(Information given)

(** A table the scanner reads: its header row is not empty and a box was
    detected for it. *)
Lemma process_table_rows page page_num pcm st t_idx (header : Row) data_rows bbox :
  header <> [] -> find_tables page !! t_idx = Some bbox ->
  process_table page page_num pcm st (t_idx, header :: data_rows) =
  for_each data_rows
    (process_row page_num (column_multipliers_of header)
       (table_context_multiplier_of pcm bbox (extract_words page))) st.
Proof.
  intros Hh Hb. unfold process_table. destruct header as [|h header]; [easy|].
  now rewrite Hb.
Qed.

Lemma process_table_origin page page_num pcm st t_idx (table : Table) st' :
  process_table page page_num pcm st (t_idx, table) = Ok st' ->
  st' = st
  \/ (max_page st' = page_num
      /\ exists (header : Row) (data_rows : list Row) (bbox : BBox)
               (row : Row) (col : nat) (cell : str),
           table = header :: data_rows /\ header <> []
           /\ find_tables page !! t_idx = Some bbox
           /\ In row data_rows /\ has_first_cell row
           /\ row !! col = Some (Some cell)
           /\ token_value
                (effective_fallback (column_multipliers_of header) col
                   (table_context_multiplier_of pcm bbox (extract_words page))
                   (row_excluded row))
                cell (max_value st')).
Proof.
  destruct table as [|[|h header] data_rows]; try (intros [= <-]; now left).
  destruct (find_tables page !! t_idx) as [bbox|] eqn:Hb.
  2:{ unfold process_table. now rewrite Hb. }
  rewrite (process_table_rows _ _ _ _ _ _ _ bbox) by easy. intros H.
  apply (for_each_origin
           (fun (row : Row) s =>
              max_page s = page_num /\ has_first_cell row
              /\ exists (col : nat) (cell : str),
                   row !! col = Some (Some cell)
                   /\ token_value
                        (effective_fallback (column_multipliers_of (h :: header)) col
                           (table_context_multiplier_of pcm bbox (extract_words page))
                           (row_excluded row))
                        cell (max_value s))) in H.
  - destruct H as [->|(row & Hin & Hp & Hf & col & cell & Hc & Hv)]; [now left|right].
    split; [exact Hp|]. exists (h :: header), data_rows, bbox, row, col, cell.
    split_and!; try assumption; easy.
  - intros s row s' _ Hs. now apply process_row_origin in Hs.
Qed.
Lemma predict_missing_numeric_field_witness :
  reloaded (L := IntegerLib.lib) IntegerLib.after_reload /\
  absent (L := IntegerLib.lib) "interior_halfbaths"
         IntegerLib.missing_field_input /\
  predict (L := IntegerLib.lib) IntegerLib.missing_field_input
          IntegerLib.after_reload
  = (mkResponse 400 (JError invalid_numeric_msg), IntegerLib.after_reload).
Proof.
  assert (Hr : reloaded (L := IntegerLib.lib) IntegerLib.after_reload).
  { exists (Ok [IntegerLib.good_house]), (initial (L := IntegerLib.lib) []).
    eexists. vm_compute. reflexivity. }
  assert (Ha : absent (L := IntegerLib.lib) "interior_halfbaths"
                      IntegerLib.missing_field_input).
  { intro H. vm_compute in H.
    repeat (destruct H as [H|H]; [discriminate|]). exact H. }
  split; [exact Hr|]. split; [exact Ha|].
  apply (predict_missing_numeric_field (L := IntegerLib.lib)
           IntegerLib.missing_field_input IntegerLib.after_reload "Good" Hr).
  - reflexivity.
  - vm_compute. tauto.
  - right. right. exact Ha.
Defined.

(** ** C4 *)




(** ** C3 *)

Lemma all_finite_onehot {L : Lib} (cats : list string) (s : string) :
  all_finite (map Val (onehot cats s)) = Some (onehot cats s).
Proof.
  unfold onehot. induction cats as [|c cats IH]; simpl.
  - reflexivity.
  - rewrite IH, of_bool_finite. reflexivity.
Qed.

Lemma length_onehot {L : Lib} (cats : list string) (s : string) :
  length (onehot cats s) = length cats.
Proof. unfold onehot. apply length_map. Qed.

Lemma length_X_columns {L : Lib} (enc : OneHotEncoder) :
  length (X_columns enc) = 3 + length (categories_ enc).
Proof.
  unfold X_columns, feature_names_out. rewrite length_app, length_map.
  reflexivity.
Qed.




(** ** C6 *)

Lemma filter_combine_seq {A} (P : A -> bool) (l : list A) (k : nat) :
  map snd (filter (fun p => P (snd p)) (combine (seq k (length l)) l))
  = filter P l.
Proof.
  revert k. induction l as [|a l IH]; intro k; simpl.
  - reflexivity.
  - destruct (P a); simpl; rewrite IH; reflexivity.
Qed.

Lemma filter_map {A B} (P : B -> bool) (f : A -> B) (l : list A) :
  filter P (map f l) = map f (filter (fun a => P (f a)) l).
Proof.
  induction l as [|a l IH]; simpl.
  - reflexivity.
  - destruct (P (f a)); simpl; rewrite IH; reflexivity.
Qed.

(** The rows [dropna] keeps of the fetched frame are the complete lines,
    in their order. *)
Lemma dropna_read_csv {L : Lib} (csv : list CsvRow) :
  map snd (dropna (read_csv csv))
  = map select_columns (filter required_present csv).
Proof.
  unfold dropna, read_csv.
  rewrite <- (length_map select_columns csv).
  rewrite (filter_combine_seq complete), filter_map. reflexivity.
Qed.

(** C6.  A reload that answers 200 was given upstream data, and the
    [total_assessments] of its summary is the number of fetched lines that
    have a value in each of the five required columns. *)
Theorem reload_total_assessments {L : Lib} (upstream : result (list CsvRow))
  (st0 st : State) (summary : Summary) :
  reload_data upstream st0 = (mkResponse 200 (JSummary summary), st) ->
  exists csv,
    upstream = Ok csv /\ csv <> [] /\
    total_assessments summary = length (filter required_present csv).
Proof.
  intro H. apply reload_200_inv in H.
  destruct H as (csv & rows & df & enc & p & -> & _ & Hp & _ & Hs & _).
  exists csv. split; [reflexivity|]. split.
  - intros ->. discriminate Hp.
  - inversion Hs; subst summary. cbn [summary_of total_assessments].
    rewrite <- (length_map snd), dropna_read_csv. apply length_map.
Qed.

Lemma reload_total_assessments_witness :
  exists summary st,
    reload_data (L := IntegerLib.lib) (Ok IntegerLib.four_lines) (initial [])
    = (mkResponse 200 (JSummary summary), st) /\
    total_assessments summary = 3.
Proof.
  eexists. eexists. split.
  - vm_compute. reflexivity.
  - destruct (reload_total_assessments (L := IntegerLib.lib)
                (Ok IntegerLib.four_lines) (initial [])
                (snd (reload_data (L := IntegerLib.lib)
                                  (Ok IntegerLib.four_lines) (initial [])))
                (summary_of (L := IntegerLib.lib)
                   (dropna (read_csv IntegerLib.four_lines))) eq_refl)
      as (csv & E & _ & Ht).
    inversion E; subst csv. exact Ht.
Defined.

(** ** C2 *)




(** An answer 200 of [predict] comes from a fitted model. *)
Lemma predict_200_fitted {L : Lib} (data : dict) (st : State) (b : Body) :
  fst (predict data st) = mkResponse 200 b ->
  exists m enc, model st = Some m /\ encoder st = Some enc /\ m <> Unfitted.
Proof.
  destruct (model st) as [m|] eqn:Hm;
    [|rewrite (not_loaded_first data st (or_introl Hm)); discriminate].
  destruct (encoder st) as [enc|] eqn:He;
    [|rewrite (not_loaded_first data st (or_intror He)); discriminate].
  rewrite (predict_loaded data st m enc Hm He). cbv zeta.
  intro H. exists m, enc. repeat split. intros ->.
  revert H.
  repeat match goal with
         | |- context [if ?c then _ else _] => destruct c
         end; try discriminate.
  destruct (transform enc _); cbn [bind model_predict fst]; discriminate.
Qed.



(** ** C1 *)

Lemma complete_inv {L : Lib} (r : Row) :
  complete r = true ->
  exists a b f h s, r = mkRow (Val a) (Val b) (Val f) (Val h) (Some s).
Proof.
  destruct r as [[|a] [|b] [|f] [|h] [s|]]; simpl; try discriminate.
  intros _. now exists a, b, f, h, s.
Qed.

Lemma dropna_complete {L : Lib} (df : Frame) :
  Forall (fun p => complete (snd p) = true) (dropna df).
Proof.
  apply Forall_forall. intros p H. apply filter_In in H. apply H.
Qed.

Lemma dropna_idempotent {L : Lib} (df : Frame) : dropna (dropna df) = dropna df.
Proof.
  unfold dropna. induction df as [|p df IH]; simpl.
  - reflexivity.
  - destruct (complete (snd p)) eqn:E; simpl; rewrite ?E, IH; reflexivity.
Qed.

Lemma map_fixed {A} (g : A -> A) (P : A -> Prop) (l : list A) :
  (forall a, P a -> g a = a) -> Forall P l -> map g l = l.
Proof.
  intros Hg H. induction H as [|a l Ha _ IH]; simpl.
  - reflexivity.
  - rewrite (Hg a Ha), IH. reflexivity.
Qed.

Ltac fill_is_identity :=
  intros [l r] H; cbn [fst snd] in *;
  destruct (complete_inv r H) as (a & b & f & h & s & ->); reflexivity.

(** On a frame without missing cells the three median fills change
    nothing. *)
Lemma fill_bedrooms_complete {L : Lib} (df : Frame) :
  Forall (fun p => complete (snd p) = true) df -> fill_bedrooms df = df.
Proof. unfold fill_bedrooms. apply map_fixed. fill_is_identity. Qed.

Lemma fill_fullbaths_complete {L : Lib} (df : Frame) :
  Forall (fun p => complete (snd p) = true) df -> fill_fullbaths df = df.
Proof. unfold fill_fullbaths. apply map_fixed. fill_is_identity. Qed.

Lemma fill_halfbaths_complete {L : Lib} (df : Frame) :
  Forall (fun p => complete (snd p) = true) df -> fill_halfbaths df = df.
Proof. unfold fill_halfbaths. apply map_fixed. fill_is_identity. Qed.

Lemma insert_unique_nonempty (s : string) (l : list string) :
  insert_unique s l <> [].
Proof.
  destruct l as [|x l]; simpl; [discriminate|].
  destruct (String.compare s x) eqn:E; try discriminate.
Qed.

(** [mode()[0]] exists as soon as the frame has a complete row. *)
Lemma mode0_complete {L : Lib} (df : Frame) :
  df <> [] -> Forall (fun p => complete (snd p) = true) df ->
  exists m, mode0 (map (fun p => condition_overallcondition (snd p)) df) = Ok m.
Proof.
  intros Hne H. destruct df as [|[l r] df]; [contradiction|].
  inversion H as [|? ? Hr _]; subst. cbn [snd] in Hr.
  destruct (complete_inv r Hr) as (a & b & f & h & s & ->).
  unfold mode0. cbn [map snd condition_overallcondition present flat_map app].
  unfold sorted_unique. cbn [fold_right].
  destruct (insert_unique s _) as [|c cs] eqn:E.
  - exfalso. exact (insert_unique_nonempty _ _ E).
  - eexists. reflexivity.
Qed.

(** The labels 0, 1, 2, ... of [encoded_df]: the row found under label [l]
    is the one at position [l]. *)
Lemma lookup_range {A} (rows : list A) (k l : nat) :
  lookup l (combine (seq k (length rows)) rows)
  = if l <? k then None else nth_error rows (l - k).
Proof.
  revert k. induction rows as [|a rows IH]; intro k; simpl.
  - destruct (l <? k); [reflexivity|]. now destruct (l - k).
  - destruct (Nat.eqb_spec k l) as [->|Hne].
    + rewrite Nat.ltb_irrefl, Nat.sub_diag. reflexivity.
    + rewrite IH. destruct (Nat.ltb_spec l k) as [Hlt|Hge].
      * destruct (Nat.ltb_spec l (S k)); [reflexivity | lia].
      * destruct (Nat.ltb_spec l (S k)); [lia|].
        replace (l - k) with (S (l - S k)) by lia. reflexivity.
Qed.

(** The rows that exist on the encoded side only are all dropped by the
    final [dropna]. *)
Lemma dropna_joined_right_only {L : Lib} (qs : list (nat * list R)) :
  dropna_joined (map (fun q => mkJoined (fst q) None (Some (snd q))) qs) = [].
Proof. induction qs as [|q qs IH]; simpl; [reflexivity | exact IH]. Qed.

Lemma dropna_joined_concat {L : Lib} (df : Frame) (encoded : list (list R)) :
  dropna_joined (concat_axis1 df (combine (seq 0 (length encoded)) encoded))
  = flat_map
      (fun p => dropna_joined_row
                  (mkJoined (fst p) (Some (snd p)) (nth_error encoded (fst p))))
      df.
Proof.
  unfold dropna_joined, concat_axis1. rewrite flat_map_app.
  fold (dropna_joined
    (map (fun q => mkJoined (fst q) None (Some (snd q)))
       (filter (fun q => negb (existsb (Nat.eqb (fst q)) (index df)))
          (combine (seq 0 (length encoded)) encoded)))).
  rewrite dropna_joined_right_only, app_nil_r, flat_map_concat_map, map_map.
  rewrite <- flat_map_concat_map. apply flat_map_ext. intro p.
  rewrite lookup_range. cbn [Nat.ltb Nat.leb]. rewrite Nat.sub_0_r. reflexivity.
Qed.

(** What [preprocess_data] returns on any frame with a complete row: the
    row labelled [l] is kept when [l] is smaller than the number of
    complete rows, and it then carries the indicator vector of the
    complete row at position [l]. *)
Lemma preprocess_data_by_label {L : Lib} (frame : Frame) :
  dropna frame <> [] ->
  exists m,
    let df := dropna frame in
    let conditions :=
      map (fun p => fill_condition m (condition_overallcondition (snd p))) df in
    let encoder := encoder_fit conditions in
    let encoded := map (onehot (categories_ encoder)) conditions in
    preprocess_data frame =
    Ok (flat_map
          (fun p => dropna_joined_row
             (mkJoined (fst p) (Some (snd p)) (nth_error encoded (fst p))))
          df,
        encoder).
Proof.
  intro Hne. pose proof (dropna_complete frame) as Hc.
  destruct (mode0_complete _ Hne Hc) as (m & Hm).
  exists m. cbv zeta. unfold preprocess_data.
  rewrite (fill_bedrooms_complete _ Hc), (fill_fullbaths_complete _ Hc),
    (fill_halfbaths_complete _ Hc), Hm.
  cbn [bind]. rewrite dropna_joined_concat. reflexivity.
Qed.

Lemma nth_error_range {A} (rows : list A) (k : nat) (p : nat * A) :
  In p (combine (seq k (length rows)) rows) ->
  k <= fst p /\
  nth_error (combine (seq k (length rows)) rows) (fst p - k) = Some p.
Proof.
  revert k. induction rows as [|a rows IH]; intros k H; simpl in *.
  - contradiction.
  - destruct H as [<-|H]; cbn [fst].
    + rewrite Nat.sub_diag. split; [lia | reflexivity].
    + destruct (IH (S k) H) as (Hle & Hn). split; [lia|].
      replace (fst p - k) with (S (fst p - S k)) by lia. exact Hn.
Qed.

(End Information given)

### [Problem details]
Would you please write out, exactly and with no other lines, the stretch of the listing above from the line containing "fst (predict data st) = mkResponse 200 b ->" through the line containing "rewrite (predict_loaded data"?

### [Solution below]
  fst (predict data st) = mkResponse 200 b ->
  exists m enc, model st = Some m /\ encoder st = Some enc /\ m <> Unfitted.
Proof.
  destruct (model st) as [m|] eqn:Hm;
    [|rewrite (not_loaded_first data st (or_introl Hm)); discriminate].
  destruct (encoder st) as [enc|] eqn:He;
    [|rewrite (not_loaded_first data st (or_intror He)); discriminate].
  rewrite (predict_loaded data st m enc Hm He). cbv zeta.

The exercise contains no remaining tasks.